The third quarter Residential Rental Monitor from TPN Credit Bureau reveals an upward trajectory, with 81,86% of tenants in good standing in Q1, improving to 82,73% in Q2, and further to 83,34% in Q3 of 2023.
A tenant is classified as ‘in good standing’ if they fulfil all rental obligations by month-end. This includes those paying on time (POT), within a landlord-allowed grace period (GP), or late (PL) but covering the payment before month-end.
Waldo Marcus, industry principal at TPN Credit Bureau, says that despite challenges like high capital costs and downward pressure on rental returns, residential property investors benefit from improved on-time payments, providing relief to cashflow pressures.
Who are the late payers?
While the long-term positive trend in overall good standing is promising, concerns arise in the lowest and highest rental value bands, falling below national averages, says Marcus.
Late rental payments are most prevalent in the R3 000 to R7 000 band, with 12,41% of tenants paying late. The luxury rental segment, with properties costing over R25 000 per month, follows closely, with 11,56% of tenants paying late.
An interesting shift is the significant increase in tenants paying R12 000 to R25 000 per month. Since 2016, this rental band has almost doubled. This year alone, it has experienced three consecutive quarters of growth.
In comparison, the luxury rental market (R25 000 or more per month) has declined in recent years. Accounting for 1,8% of the rental market in Q1 in 2020, it decreased to 1,2% in Q3 this year.
“Low interest rates during the pandemic made it very attractive for these tenants to purchase property,” says Marcus. “However, with interest rates expected to remain high, growth in this rental band is anticipated. The challenge lies in whether cash-strapped consumers can afford these high-end rentals in the current economic environment.”
Not much rent increase
Rental escalations are following a slow upward trajectory, indicating a cautious approach among price-sensitive consumers. “The slowdown suggests consumers in the rental market have reached a delicate point,” says Marcus. “Property investors must exercise caution in escalating rentals, considering consumer pressure and the risk of increased vacancies if rentals become unaffordable.”
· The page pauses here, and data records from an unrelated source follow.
(** The pool options cannot be turned into a config. *)
Definition spawnIOBadConfig : SpawnIO :=
  mkSpawnIO 1700000000000000 None (StartOk 4242 "unix:/tmp/psg.sock" ∅)
    (inl (RuntimeException "app root is not a directory")) false 501 90000000
    "/tmp/w1" "/tmp/w1/response" (ret tt)
    ioHappy stopQuietly (StartOk 4243 "unix:/tmp/psg2.sock" ∅)
    ioHappy stopQuietly (fun _ => ret tt).

(** [setgid] is refused. *)
Definition groupIOSetgidDenied : GroupIO :=
  mkGroupIO true 65536 (fun _ => "Operation not permitted")
    2 [1000; 27] 2 0 (fun n => replicate (Z.to_nat n) 0) None None (Some 1).

(** A platform without [getgrouplist]. *)
Definition groupIOWithoutGetgrouplist : GroupIO :=
  mkGroupIO false 65536 (fun _ => "Operation not permitted")
    0 [] 0 0 (fun n => replicate (Z.to_nat n) 0) None None None.

(** The user database knows [app] only; [1001] looks like a number. *)
Definition userIOExample : UserIO :=
  mkUserIO
    (fun name => if String.eqb name "app" then inr appUser else inl 0)
    (fun name => if String.eqb name "app" then inr 1000 else inl 0)
    (fun name => String.eqb name "1001")
    (fun _ => 1001) (fun _ => "Success") 0 (inr appUser) None.

(** The application root [/srv/app], where [/srv] may not be searched. *)
Definition cwdIOExample : CwdIO :=
  mkCwdIO (fun path => path) (fun _ => [EmptyString; "srv"; "app"])
    (fun path => if String.eqb path "/srv/app" then Some 13 else None)
    (fun _ => None) 13 1 (fun _ => "Permission denied") "app" "app"
    "Phusion Passenger" "Passenger" (fun text => text).

Definition execIOExample : ExecIO :=
  mkExecIO true "/usr/lib/passenger/PassengerAgent" false "node app.js"
    (fun _ => "bash") (fun text => text) (fun _ => "No such file or directory")
    (Some 2).

End Scenarios.

(** ** Properties of the journey tracker *)

Module JourneyFacts.
Import Journey Spec.

Lemma map_assign_keys k v (m : Map) : (map_assign k v m).*1 = m.*1.
Proof.
  induction m as [|[k' v'] m IH]; [done|].
  cbn [map_assign]. case_decide; rewrite !fmap_cons; [done|].
  by rewrite IH.
Qed.
(** X3.  Policy extraction is idempotent: extracting a policy from the
    policy it returned gives that policy again. *)
Theorem convert_idempotent (action_values policy : matrix) (nS nA : nat) :
  shape action_values nS nA -> (1 <= nA)%nat ->
  convert_action_values_into_policy action_values = Ok policy ->
  convert_action_values_into_policy policy = Ok policy.
Proof.
  intros Hsh HA Hc. rewrite (convert_uniform _ _ _ Hsh HA) in Hc.
  injection Hc as <-.
  rewrite (convert_uniform _ nS nA).
  - rewrite map_map. f_equal. apply map_ext. intros values.
    apply uniform_idempotent.
  - destruct Hsh as [Hlen Hrows]. split; [rewrite length_map; exact Hlen|].
    apply Forall_fmap. eapply Forall_impl; [exact Hrows|].
    intros row Hrow. simpl. rewrite length_uniform. exact Hrow.
  - exact HA.
Qed.

Lemma convert_idempotent_witness :
  convert_action_values_into_policy [[0; 1 # 2; 1 # 2]; [1; 0; 0]] =
  Ok [[0; 1 # 2; 1 # 2]; [1; 0; 0]].
Proof.
  apply (convert_idempotent [[1; 2; 2]; [3; 1; 0]] _ 2 3).
  - split; [reflexivity|]. repeat constructor.
  - lia.
  - reflexivity.
Defined.

(** ** The rollout driver: length of a run and failure on one column *)

Lemma prepare_weights_accepts (row : list Q) :
  row <> [] -> exists w, prepare_weights row = Ok w.
Proof.
  intros Hne. unfold prepare_weights. simpl.
  destruct (Qeq_bool (c_sum row) 0).
  - destruct row as [|x t]; [congruence|]. simpl. eexists. reflexivity.
  - destruct row as [|x t]; [congruence|]. simpl. eexists. reflexivity.
Qed.


Section RolloutRuns.
Context {E H D : Type} (environment : Env E H).
Variable choices : nat -> list Q -> D -> res nat.
Variable draws : nat -> D.
Variable mdp : FiniteMDP.

Lemma rollout_step_cases (printInfo : bool) (it : nat) (st st' : rollout E H)
    (b : bool) :
  rollout_step environment choices draws mdp printInfo it st = Ok (st', b) ->
  exists (row : list Q) (w : prepared Q) (action : nat),
    r_policy st !! r_s st = Some row /\
    prepare_weights row = Ok w /\
    r_policy st' =
      (if in_policy w then <[r_s st := weights w]> (r_policy st)
       else r_policy st) /\
    b = negb (gameOver (step environment (r_env st) action).1) /\
    length (r_calls st') = S (length (r_calls st)).
Proof.
  unfold rollout_step. intros Hs.
  apply bind_Ok in Hs as (row & Hrow & Hs).
  apply bind_Ok in Hs as (w & Hw & Hs).
  apply bind_Ok in Hs as (action & _ & Hs).
  exists row, w, action.
  unfold row_at in Hrow.
  destruct (r_policy st !! r_s st) as [row0|]; [|discriminate].
  injection Hrow as ->.
  destruct (step environment (r_env st) action) as [o e].
  injection Hs as <- <-. simpl.
  repeat split; try assumption; try reflexivity.
  rewrite length_app. simpl. lia.
Qed.

Lemma calls_loop (printInfo : bool) (its : list nat) :
  forall st st' : rollout E H,
    rollout_loop environment choices draws mdp printInfo its st = Ok st' ->
    ((forall e a, gameOver (step environment e a).1 = false) ->
     length (r_calls st') = (length (r_calls st) + length its)%nat) /\
    ((forall e a, gameOver (step environment e a).1 = true) ->
     length (r_calls st') = (length (r_calls st) + Nat.min 1 (length its))%nat).
Proof.
  induction its as [|it its IH]; simpl; intros st st' Hl.
  - injection Hl as <-. split; intros _; lia.
  - destruct (rollout_step environment choices draws mdp printInfo it st)
      as [[st1 b]|] eqn:Hs; [|discriminate].
    apply rollout_step_cases in Hs as (row & w & action & _ & _ & _ & Hb & Hc).
    split; intros Hover; rewrite Hover in Hb; simpl in Hb; subst b.
    + apply IH in Hl as [Hl _]. rewrite (Hl Hover), Hc. lia.
    + injection Hl as <-. rewrite Hc. lia.
Qed.
End RolloutRuns.

(** X6.  A completed run of the rollout driver makes exactly
    [maxNumIterations] turns when the environment never reports the end of
    the episode, and exactly one turn (none when [maxNumIterations] is
    zero) when it reports it at every step. *)
Theorem run_MDP_number_of_turns {E H D : Type} (environment : Env E H)
    (choices : nat -> list Q -> D -> res nat) (draws : nat -> D)
    (mdp : FiniteMDP) (policy : matrix) (maxNumIterations : nat)
    (printInfo : bool) (e : E) (ret : pyval) (st : rollout E H) :
  run_MDP_for_given_policy environment choices draws mdp policy
    maxNumIterations printInfo e = Ok (ret, st) ->
  ((forall e a, gameOver (step environment e a).1 = false) ->
   length (r_calls st) = maxNumIterations) /\
  ((forall e a, gameOver (step environment e a).1 = true) ->
   length (r_calls st) = Nat.min 1 maxNumIterations).
Proof.
  unfold run_MDP_for_given_policy. intros Hr.
  apply bind_Ok in Hr as (st1 & Hl & Hr). injection Hr as _ <-. simpl.
  apply calls_loop in Hl as [Hnever Halways]. simpl in Hnever, Halways.
  rewrite length_seq in Hnever, Halways. split; assumption.
Qed.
While TPN’s data shows tenants are willing to accept rental escalations, there’s a fine balance between residential rental vacancies and property investors’ ability to raise rents. “The data shows that where higher vacancies exist, lower rental escalations should follow,” he says. Failing to strike this balance could lead to compromised rental collections as tenants default on lease obligations.